What the task requires: Retype, word for word, every line of the records below starting at the one that contains "(zrange minYear maxYear))." and ending at the one that contains "with its [onClick], and"; include both of those lines and nothing more.
___
(** [model.eval()]: every module of the model leaves training mode. *)
Definition model_eval (m : CustomWhisperModel.t T) : CustomWhisperModel.t T :=
  let b := CustomWhisperModel.base m in
  {| CustomWhisperModel.base :=
       {| config := config b;
          named_parameters := named_parameters b;
          whisper_training := false |};
     CustomWhisperModel.turn_end_classifier :=
       option_map (TurnEndClassifier.train false)
                  (CustomWhisperModel.turn_end_classifier m) |}.

(** [model.turn_end_classifier.train()]. *)
Definition classifier_train (m : CustomWhisperModel.t T)
    : result (CustomWhisperModel.t T) :=
  match CustomWhisperModel.turn_end_classifier m with
  | None => Raise (AttributeError "'NoneType' object has no attribute 'train'")
  | Some c => Ok (set_classifier m (TurnEndClassifier.train true c))
  end.

(** [optimizer.zero_grad()]: the buffers of the optimizer's parameters
    are reset. *)
Definition zero_grad (s : TrainState) : TrainState :=
  match CustomWhisperModel.turn_end_classifier (model s) with
  | None => s
  | Some c =>
      {| model := set_classifier (model s)
           (TurnEndClassifier.update_parameters
              (fun _ p => {| data := data p;
                             requires_grad := requires_grad p;
                             grad := None |}) c);
         optimizer := optimizer s |}
  end.

(** [loss.backward()] for the loss of one sample: every parameter the
    loss depends on and that requires a gradient accumulates it, in the
    base model as in the head; [torch] refuses when there is none. *)
Definition backward (input_features : tensor T) (decoder_input_ids : list (list Z))
    (target : tensor T) (m : CustomWhisperModel.t T)
    : result (CustomWhisperModel.t T) :=
  let gb := grad_base torch m input_features decoder_input_ids target in
  let gh := grad_head torch m input_features decoder_input_ids target in
  let b := CustomWhisperModel.base m in
  let head_params :=
    match CustomWhisperModel.turn_end_classifier m with
    | None => []
    | Some c => TurnEndClassifier.parameters c
    end in
  if existsb (fun np => receives_grad (gb (fst np)) (snd np)) (named_parameters b)
     || existsb (fun ip => receives_grad (gh (fst ip)) (snd ip))
          (combine (seq 0 (List.length head_params)) head_params)
  then
    Ok {| CustomWhisperModel.base :=
            {| config := config b;
               named_parameters :=
                 map (fun np => (fst np, accumulate (gb (fst np)) (snd np)))
                     (named_parameters b);
               whisper_training := whisper_training b |};
          CustomWhisperModel.turn_end_classifier :=
            option_map
              (TurnEndClassifier.update_parameters (fun i p => accumulate (gh i) p))
              (CustomWhisperModel.turn_end_classifier m) |}
  else Raise (RuntimeError
    "element 0 of tensors does not require grad and does not have a grad_fn").

(** [optimizer.step()]: each parameter of the optimizer that holds a
    gradient takes one Adam update. *)
Definition step_parameter (o : Adam) (i : nat) (p : nn_Parameter T)
    : nn_Parameter T :=
  match grad p with
  | None => p
  | Some g =>
      {| data := fst (adam_update torch (lr o) (nth i (slots o) (adam_fresh torch))
                        (data p) g);
         requires_grad := requires_grad p;
         grad := grad p |}
  end.

Definition step_slot (o : Adam) (ip : nat * nn_Parameter T) : adam_slot torch :=
  let slot := nth (fst ip) (slots o) (adam_fresh torch) in
  match grad (snd ip) with
  | None => slot
  | Some g => snd (adam_update torch (lr o) slot (data (snd ip)) g)
  end.

Definition step (s : TrainState) : TrainState :=
  match CustomWhisperModel.turn_end_classifier (model s) with
  | None => s
  | Some c =>
      let ps := TurnEndClassifier.parameters c in
      {| model := set_classifier (model s)
           (TurnEndClassifier.update_parameters (step_parameter (optimizer s)) c);
         optimizer :=
           {| lr := lr (optimizer s);
              slots := map (step_slot (optimizer s))
                           (combine (seq 0 (List.length ps)) ps) |} |}
  end.

(** [torch.tensor([[v]])]. *)
Definition tensor_1x1 (v : T) : tensor T :=
  {| shape := [1; 1]; elem := fun _ => v |}.

Definition set_model (f : CustomWhisperModel.t T -> CustomWhisperModel.t T)
    (s : TrainState) : TrainState :=
  {| model := f (model s); optimizer := optimizer s |}.

(** [model.forward_with_turn_end(...)] on the model of the state. *)
Definition run_forward (input_features : tensor T)
    (decoder_input_ids : list (list Z))
    : M TrainState (Seq2SeqLMOutput T * tensor T) :=
  s <~ get ;;
  lift (CustomWhisperModel.forward_with_turn_end ext (model s)
          input_features decoder_input_ids []).
(** A body that is no object at all is rejected as a whole. *)
Lemma validate_not_an_object (p : Process) (body : json) :
  (forall members, body <> JObj members) ->
  handle p (POST_predict body) =
  (p, (RequestValidationError [{| loc := ["body"]; err_type := dict_type |}], [])).
Proof.
  intros Hb. destruct body; try reflexivity.
  exfalso. eapply Hb. reflexivity.
Qed.



(** ** Module load *)

Lemma startup_model_missing (fs : gmap string fs_node) :
  fs !! MODEL_FILE = None ->
  startup fs =
  Crashed (RuntimeError (" Required file missing: "
                         ++ "[Errno 2] No such file or directory: "
                         ++ py_repr MODEL_FILE)).
Proof.
  intros Hm. unfold startup, load_artifacts, open_rb. rewrite Hm. reflexivity.
Qed.

Lemma startup_scaler_missing (fs : gmap string fs_node) :
  fs !! SCALER_FILE = None -> exists e, startup fs = Crashed e.
Proof.
  intros Hs. unfold startup, load_artifacts, open_rb. rewrite Hs.
  destruct (fs !! MODEL_FILE) as [[data |] |]; cbn.
  - destruct (pickle_load_model data) as [m | e]; cbn.
    + eexists. reflexivity.
    + destruct (String.eqb (exc_class e) "FileNotFoundError"); eexists; reflexivity.
  - eexists. reflexivity.
  - eexists. reflexivity.
Qed.
(** [CalButton]: the chevron, when given, replaces the children. *)
Definition CalButton (chevron : option bool) (highlighted greyed : bool)
    (onClick : option Event) (children : Label) : Button :=
  mkButton (match chevron with
            | Some true => ChevronLeft
            | Some false => ChevronRight
            | None => children
            end) highlighted greyed onClick.

(** What a selection component returns: the buttons of its first row, the
    letters of the week days (day grid only) and the cells of the grid. *)
Record Selection : Type := mkSelection {
  header : list Button;
  weekdays : list String.string;
  cells : list Cell
}.

Section Widget.

(** The context value of one render: the configuration, the state of the
    hook, and the wall clock read by the call of [isValid] for the cell
    [i]. *)
Variable clock : Z -> Date.
Variable config : DatepickerConfig.
Variable s : HookState.

Definition ctx_isValid (d : DateValidator.t) (i : Z) : bool :=
  fst (isValid (clock i) (view s) (minDate config) (maxDate config) d).

Definition DateSelection : Selection :=
  let month := MonthYear.month (monthYear s) in
  let year := MonthYear.year (monthYear s) in
  let emptyBefore :=
    map (fun _ => EmptyCell) (zrange 0 (beginningDayOfWeek month year)) in
  let days :=
    map (fun i =>
           if ctx_isValid (DateValidator.mk (Some i) (Some month) year) i
           then ButtonCell (mkButton (Num i) (isSelected config s i) false
                                     (Some (SelectDate i)))
           else ButtonCell (mkButton (Num i) false true None))
        (zrange 1 (daysInMonth month year + 1)) in
  mkSelection
    [ mkButton ChevronLeft false false (Some PrevMonth);
      mkButton (match lookup monthNames month with
                | Some name => Text name | None => NoLabel end)
               false false (Some ViewMonths);
      mkButton (Num year) false false (Some ViewYears);
      mkButton ChevronRight false false (Some NextMonth) ]
    (map (String.substring 0 1) daysOfWeekNames)
    (emptyBefore ++ days).

Definition MonthSelection : Selection :=
  let year := MonthYear.year (monthYear s) in
  mkSelection
    [ CalButton (Some true) false false (Some PrevYear) NoLabel;
      CalButton None false false (Some ViewYears) (Num year);
      CalButton (Some false) false false (Some NextYear) NoLabel ]
    []
    (mapi (fun month index =>
             if ctx_isValid (DateValidator.mk None (Some index) year) index
             then ButtonCell
                    (CalButton None (isSelected config s index) false
                       (Some (SelectMonth index))
                       (Text (String.substring 0 3 month)))
             else ButtonCell
                    (CalButton None false true None
                       (Text (String.substring 0 3 month))))
          monthNames).

(** The loop over the years is the one of the source for years that are
    safe integers: from 2^53 on its [i++] rounds. *)
Definition YearSelection : Selection :=
  let year := MonthYear.year (monthYear s) in
  let minYear := year - 6 in
  let maxYear := year + 6 in
  mkSelection
    [ CalButton (Some true) false false (Some PrevDecade) NoLabel;
      CalButton None false false None
        (Text (String.append (showZ minYear)
                 (String.append " - " (showZ (maxYear - 1)))));
      CalButton (Some false) false false (Some NextDecade) NoLabel ]
    []
    (map (fun i =>
            if ctx_isValid (DateValidator.mk None None i) i
            then ButtonCell
                   (CalButton None (isSelected config s i) false
                      (Some (SelectYear i)) (Num i))
            else ButtonCell (CalButton None false true None (Num i)))
         (zrange minYear maxYear)).

(** [Calendar]: the selection component of the current view. *)
Definition Calendar : Selection :=
  match view s with
  | view_date => DateSelection
  | view_month => MonthSelection
  | view_year => YearSelection
  end.

(** [RawDatePicker]: the read-only input with its [onFocus], the button
    with its [onClick], and the popup when [isVisible]. *)
Record Rendered : Type := mkRendered {
  inputValue : String.string;
  inputOnFocus : Event;
  toggleButton : Button;
  popup : option Selection
}.

Definition RawDatePicker : Rendered :=
  mkRendered (formattedDate (date config)) ShowCalendar
    (mkButton CalendarIcon false false (Some ToggleCalendar))
    (if isVisible s then Some Calendar else None).

End Widget.

(** The calls wired to the cells of a grid, and to a whole render. *)
Definition cellClicks (cs : list Cell) : list Event :=
  flat_map (fun c => match c with
                     | ButtonCell b =>
                         match onClick b with Some e => [e] | None => [] end
                     | EmptyCell => []
                     end) cs.

Definition buttonClicks (bs : list Button) : list Event :=
  flat_map (fun b => match onClick b with Some e => [e] | None => [] end) bs.

Definition handlers (r : Rendered) : list Event :=
  inputOnFocus r :: buttonClicks [toggleButton r] ++
  match popup r with
  | Some sel => buttonClicks (header sel) ++ cellClicks (cells sel)
  | None => []
  end.

(** The states the widget can bring the hook to: from a render, a call
    wired to one of its elements, or a [mousedown] on the document.  The
    render after the event may come with another configuration. *)
Inductive widgetReachable : HookState -> Prop :=
| widget_init config : widgetReachable (initialState config)
| widget_event clock config config' e s :
    widgetReachable s ->
    In e (handlers (RawDatePicker clock config s)) ->
    widgetReachable (step config' e s)
| widget_mousedown config refCurrent contains s :
    widgetReachable s ->
    widgetReachable (step config (MouseDown refCurrent contains) s).

(** The order of the calendar on year, month, day. *)
Definition dateLt (a b : Z * Z * Z) : Prop :=
  let '(y1, m1, d1) := a in
  let '(y2, m2, d2) := b in
  y1 < y2 \/ (y1 = y2 /\ (m1 < m2 \/ (m1 = m2 /\ d1 < d2))).

(** The day that Month view compares with the range for the cell of
    month [m] of year [y], as year, month, day. *)
Definition monthViewReference (y m : Z) : Z * Z * Z :=
  if m =? 0 then (y - 1, 11, 30)
  else if (m =? 2) || (m =? 4) || (m =? 6) || (m =? 9) || (m =? 11)
  then (y, m, 30)
  else (y, m - 1, daysInMonth m y - 1).

(* ================================================================== *)
(** ** Calendar facts                                                  *)
(* ================================================================== *)

Ltac month_cases m :=
  let H := fresh in
  assert (H : m = 0 \/ m = 1 \/ m = 2 \/ m = 3 \/ m = 4 \/ m = 5 \/ m = 6 \/
              m = 7 \/ m = 8 \/ m = 9 \/ m = 10 \/ m = 11) by lia;
  repeat (destruct H as [H|H]; [subst m|]); [..|subst m].

Ltac decide_ltb :=
  repeat match goal with
         | |- context [?a <? ?b] => destruct (Z.ltb_spec a b); try lia
         end.

Lemma rem_zero_iff_divide (a b : Z) :
  b <> 0 -> (Z.rem a b =? 0) = true <-> (b | a).
Proof.
  intros Hb. rewrite Z.eqb_eq. split.
  - intros H. exists (Z.quot a b).
    pose proof (Z.quot_rem' a b) as E. rewrite H in E. lia.
  - intros [k ->]. apply Z.rem_mul. exact Hb.
Qed.

Lemma rem_zero_iff_mod_zero (a b : Z) :
  b <> 0 -> (Z.rem a b =? 0) = (a mod b =? 0).
Proof.
  intros Hb. apply eq_true_iff_eq.
  rewrite rem_zero_iff_divide by exact Hb.
  rewrite Z.eqb_eq. symmetry. apply Z.mod_divide. exact Hb.
Qed.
___
Answer below:
         (zrange minYear maxYear)).

(** [Calendar]: the selection component of the current view. *)
Definition Calendar : Selection :=
  match view s with
  | view_date => DateSelection
  | view_month => MonthSelection
  | view_year => YearSelection
  end.

(** [RawDatePicker]: the read-only input with its [onFocus], the button
    with its [onClick], and the popup when [isVisible]. *)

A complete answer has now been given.